> _TASK INPUT_
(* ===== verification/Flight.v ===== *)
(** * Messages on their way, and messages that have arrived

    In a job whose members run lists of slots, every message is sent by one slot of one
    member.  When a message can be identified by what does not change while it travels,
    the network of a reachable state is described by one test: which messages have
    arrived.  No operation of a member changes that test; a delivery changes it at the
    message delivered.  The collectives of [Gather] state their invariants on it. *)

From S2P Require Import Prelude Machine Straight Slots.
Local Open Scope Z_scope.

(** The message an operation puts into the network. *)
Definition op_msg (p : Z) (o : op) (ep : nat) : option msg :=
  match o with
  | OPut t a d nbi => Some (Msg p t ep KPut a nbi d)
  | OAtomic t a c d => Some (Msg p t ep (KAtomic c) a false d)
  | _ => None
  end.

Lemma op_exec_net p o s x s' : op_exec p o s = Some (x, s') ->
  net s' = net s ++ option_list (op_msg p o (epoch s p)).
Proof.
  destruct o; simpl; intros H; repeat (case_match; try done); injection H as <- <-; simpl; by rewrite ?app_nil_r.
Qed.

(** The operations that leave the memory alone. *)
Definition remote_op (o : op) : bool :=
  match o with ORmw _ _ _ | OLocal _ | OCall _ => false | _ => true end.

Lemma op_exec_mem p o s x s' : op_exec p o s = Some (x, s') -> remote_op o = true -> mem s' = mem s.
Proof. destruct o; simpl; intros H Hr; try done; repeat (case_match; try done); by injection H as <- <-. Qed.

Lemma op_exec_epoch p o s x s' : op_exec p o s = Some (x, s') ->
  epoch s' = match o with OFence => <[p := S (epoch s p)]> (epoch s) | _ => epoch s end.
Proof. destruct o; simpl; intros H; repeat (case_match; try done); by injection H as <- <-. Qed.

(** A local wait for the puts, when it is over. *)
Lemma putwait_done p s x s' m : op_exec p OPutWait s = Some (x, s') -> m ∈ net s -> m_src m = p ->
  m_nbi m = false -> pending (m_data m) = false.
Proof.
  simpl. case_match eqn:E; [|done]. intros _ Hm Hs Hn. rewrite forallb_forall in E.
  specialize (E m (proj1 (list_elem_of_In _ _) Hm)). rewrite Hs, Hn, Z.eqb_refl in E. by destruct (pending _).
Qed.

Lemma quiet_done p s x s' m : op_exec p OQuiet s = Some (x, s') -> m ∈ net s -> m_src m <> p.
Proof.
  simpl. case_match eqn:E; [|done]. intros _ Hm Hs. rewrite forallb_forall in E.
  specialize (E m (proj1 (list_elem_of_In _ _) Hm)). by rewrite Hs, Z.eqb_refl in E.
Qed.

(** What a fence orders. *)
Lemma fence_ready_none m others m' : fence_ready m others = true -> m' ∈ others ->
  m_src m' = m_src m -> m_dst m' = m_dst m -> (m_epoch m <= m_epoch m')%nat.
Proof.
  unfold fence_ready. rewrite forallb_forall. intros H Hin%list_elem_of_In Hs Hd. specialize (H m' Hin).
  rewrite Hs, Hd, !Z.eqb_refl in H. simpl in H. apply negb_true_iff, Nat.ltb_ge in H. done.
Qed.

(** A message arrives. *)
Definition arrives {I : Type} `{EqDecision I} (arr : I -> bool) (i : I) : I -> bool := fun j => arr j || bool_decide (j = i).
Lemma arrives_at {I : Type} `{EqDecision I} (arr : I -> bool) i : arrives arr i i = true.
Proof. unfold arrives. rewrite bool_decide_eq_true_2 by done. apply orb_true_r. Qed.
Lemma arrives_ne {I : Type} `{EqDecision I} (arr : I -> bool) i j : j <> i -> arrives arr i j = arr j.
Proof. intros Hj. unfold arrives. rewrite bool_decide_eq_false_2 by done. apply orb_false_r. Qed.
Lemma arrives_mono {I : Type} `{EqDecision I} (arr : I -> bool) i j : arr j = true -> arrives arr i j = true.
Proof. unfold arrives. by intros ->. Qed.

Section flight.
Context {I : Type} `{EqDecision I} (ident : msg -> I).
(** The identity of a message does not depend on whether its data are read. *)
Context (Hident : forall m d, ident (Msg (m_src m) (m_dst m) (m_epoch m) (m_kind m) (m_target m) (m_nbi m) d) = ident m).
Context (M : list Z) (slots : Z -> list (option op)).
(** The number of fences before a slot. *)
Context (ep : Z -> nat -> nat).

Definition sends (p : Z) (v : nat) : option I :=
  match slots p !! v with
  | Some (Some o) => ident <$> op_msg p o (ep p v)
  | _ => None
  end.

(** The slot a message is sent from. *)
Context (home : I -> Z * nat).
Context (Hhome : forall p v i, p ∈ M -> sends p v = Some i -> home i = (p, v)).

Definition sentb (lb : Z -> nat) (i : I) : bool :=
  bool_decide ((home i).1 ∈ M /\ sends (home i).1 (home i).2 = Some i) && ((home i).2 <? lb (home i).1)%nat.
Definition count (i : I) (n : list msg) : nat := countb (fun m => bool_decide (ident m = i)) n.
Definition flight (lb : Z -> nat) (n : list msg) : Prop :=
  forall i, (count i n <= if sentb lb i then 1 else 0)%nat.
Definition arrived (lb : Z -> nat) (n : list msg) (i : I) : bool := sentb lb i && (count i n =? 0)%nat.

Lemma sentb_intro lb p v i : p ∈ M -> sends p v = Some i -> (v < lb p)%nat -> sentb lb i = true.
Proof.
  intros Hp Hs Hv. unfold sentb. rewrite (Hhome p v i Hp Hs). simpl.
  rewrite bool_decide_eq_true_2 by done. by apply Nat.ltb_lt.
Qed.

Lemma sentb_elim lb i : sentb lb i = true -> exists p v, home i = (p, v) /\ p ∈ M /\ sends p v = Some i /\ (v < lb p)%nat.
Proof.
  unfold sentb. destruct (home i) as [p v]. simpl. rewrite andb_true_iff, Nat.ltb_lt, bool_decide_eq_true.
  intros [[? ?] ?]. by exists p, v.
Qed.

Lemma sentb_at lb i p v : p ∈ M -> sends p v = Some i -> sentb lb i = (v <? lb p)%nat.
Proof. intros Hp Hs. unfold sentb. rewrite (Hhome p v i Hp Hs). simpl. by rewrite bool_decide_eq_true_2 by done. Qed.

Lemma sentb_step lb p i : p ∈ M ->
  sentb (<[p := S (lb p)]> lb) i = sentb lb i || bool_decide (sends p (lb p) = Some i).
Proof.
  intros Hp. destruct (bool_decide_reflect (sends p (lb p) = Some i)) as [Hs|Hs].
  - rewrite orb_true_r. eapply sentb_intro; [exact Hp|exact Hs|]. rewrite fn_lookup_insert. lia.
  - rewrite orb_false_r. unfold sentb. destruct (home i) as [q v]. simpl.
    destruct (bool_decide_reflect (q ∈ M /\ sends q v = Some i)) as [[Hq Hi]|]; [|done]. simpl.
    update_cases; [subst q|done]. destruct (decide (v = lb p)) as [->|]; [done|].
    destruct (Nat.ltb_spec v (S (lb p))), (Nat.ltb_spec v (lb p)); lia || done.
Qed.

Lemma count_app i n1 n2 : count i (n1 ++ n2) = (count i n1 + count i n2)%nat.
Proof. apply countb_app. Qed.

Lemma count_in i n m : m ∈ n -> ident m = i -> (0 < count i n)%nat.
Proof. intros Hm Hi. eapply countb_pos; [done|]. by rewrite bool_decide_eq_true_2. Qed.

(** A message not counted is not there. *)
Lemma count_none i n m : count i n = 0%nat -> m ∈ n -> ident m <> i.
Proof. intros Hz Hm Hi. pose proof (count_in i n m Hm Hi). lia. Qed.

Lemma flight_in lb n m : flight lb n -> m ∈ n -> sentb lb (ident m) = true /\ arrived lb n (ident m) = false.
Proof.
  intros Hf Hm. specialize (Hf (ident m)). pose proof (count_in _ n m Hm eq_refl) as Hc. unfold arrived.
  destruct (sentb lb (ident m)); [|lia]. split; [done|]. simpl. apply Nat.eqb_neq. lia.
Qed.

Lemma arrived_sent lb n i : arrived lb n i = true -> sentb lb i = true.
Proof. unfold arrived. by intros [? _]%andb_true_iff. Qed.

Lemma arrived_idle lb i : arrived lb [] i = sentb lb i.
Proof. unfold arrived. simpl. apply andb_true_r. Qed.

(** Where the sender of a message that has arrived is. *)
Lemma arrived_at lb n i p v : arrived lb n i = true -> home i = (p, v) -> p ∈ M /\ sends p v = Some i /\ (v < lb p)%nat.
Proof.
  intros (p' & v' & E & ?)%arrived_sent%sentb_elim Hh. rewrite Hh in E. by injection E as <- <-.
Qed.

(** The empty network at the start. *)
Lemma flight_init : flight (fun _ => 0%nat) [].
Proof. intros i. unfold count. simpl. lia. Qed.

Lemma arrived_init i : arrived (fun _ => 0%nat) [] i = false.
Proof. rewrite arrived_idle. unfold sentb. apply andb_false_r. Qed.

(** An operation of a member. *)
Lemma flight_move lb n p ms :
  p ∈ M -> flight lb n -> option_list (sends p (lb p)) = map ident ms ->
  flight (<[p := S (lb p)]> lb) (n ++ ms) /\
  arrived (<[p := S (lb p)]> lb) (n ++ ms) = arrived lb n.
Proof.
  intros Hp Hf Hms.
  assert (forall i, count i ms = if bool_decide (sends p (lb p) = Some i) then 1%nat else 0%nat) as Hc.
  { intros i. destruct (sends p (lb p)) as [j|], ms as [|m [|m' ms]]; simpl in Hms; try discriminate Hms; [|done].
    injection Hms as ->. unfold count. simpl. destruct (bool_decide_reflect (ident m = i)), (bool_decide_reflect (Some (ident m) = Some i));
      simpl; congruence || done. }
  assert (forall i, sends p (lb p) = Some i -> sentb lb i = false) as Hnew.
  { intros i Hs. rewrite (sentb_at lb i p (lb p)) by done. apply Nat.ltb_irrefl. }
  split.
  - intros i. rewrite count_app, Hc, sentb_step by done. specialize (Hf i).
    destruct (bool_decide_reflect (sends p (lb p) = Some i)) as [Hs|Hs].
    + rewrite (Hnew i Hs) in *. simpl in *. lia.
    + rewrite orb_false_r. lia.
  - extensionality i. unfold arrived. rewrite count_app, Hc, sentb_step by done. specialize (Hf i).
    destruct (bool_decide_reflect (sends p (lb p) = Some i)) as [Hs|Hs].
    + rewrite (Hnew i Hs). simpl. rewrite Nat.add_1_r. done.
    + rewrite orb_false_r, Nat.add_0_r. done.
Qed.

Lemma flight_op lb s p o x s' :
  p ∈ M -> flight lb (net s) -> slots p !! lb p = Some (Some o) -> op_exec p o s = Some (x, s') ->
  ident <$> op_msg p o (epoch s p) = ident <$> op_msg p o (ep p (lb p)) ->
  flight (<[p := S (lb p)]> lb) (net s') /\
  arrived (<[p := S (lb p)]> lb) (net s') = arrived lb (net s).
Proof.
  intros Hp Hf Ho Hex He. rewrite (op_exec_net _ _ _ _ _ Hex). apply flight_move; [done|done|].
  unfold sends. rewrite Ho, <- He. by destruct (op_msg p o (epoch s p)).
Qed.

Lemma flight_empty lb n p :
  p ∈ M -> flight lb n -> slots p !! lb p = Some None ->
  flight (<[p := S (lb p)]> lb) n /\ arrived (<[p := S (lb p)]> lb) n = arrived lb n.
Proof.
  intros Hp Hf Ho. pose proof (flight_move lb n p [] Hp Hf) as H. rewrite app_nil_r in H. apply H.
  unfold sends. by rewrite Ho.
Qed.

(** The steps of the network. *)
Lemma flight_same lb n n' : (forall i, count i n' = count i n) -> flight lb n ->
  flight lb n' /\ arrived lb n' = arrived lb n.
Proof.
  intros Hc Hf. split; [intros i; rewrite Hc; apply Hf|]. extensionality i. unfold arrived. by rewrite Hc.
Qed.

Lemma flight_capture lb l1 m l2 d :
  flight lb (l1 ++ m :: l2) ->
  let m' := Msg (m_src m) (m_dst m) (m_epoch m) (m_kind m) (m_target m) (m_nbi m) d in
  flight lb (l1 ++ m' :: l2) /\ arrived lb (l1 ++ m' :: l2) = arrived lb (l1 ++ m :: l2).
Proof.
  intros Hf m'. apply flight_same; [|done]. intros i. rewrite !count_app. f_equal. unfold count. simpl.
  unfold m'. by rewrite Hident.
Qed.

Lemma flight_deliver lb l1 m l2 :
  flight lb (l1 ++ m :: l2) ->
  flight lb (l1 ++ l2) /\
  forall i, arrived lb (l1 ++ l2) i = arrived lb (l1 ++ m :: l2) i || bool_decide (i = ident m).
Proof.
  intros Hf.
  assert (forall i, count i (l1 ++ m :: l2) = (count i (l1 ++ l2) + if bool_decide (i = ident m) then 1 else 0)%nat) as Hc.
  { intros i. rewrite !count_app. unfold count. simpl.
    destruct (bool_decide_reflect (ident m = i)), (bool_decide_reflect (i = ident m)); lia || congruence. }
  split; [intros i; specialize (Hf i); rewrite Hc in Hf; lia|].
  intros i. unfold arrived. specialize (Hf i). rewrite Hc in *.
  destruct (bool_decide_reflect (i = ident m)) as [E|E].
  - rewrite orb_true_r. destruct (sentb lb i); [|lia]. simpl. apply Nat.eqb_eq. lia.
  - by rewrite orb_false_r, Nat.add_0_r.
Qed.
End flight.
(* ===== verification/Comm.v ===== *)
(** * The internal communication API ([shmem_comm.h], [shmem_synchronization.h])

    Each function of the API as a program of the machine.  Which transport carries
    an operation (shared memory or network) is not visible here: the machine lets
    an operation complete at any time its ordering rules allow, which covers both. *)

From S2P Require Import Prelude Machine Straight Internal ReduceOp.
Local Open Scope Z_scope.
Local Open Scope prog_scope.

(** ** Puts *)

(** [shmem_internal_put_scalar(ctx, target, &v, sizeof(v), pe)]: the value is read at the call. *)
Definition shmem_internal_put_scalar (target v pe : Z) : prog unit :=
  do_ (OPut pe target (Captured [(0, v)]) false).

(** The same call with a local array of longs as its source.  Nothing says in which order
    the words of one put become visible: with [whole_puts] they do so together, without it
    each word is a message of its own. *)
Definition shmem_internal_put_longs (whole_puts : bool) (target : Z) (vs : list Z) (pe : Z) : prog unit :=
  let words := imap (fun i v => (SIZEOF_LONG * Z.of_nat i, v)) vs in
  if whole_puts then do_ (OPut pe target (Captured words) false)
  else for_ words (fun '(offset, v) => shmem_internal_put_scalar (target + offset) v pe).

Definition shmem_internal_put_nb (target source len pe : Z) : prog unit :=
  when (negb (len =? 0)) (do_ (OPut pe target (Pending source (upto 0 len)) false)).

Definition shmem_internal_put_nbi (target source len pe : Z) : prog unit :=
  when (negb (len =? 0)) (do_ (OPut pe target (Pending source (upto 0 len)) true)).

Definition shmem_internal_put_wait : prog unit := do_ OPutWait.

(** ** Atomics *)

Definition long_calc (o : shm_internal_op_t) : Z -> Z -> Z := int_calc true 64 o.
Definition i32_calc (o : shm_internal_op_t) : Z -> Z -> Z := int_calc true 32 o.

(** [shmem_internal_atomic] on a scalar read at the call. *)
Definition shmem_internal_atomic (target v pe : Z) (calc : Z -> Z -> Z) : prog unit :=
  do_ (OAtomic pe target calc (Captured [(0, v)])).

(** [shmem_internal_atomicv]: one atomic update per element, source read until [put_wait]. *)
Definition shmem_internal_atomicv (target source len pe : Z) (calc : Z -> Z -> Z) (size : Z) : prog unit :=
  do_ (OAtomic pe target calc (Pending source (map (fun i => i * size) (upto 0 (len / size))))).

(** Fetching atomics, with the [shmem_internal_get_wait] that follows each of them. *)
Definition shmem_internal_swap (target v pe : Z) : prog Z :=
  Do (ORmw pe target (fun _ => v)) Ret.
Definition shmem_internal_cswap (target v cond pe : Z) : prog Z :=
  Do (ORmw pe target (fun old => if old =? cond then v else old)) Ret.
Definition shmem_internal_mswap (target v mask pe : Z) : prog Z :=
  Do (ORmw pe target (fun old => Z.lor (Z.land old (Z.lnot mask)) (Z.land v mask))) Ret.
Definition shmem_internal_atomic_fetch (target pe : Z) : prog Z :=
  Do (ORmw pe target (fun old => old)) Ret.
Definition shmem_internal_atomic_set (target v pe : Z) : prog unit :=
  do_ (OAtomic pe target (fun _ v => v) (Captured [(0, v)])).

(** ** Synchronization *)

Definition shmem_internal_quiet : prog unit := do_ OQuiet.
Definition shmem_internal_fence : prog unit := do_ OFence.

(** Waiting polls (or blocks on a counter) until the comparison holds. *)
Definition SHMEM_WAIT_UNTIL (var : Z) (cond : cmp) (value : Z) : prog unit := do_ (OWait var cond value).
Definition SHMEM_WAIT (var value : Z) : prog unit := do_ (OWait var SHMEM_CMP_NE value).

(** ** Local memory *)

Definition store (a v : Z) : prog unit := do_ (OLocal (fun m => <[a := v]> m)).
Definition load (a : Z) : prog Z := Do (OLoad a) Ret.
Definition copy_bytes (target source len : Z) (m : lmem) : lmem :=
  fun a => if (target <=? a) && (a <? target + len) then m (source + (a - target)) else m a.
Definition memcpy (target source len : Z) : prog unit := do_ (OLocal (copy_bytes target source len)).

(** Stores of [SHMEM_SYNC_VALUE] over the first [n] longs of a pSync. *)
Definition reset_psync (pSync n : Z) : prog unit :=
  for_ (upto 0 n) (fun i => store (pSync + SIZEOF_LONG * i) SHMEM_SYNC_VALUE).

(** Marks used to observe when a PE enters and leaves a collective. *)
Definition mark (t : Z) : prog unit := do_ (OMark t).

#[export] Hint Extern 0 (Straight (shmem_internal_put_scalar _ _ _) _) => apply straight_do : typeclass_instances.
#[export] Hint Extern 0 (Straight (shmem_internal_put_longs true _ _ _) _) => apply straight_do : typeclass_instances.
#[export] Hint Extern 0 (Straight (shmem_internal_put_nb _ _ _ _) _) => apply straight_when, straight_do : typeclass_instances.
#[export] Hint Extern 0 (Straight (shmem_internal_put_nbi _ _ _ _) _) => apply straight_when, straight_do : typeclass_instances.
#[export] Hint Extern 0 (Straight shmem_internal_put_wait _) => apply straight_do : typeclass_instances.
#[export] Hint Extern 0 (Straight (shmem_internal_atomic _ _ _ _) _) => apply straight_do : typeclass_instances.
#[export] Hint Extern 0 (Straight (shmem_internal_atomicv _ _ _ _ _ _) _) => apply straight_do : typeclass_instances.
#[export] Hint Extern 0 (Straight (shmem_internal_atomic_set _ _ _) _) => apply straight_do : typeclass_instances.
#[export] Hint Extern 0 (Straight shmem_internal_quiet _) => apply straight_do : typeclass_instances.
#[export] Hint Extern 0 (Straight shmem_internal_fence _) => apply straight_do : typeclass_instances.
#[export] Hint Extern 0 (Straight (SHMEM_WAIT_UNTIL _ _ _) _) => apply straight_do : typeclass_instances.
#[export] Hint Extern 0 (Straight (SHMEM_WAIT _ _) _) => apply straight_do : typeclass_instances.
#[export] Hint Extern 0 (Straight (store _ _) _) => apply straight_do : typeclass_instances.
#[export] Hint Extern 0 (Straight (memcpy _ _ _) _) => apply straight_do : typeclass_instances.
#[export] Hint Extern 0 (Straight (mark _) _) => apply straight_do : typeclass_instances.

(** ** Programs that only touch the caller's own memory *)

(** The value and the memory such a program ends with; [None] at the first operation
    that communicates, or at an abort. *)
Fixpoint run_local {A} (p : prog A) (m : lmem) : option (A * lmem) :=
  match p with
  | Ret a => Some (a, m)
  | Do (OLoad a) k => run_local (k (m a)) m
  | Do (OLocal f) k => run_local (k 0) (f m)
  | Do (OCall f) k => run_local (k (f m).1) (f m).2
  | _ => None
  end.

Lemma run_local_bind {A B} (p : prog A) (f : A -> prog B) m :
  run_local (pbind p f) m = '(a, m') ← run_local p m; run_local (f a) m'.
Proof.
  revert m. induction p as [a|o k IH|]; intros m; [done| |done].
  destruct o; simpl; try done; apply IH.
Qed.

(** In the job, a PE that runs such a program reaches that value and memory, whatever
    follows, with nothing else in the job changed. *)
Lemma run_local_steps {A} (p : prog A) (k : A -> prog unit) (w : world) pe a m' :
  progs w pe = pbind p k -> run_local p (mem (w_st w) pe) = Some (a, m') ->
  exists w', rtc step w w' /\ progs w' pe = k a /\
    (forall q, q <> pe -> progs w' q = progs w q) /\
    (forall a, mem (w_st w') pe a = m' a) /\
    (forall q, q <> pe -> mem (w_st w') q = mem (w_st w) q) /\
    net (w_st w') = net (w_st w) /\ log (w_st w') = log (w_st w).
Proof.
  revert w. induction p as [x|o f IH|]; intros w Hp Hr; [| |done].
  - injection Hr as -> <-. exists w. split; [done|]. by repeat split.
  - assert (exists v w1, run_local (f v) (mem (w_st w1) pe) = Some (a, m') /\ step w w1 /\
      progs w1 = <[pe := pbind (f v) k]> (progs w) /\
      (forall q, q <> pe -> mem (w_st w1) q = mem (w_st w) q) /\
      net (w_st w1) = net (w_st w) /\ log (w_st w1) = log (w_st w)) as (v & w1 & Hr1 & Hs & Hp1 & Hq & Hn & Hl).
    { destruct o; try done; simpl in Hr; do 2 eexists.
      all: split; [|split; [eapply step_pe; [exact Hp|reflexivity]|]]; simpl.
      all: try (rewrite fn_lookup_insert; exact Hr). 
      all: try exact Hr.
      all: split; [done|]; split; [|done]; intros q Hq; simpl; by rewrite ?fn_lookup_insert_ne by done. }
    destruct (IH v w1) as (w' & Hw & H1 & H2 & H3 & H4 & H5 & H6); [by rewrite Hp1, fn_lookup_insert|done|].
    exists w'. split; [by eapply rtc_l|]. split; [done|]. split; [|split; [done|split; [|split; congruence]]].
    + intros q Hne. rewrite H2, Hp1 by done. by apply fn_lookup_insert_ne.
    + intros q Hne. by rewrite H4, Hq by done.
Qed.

> _ACTIVITY_
Show each line of the material where the word "their" occurs.

> _TASK RESPONSE_
(** * Messages on their way, and messages that have arrived
    message delivered.  The collectives of [Gather] state their invariants on it. *)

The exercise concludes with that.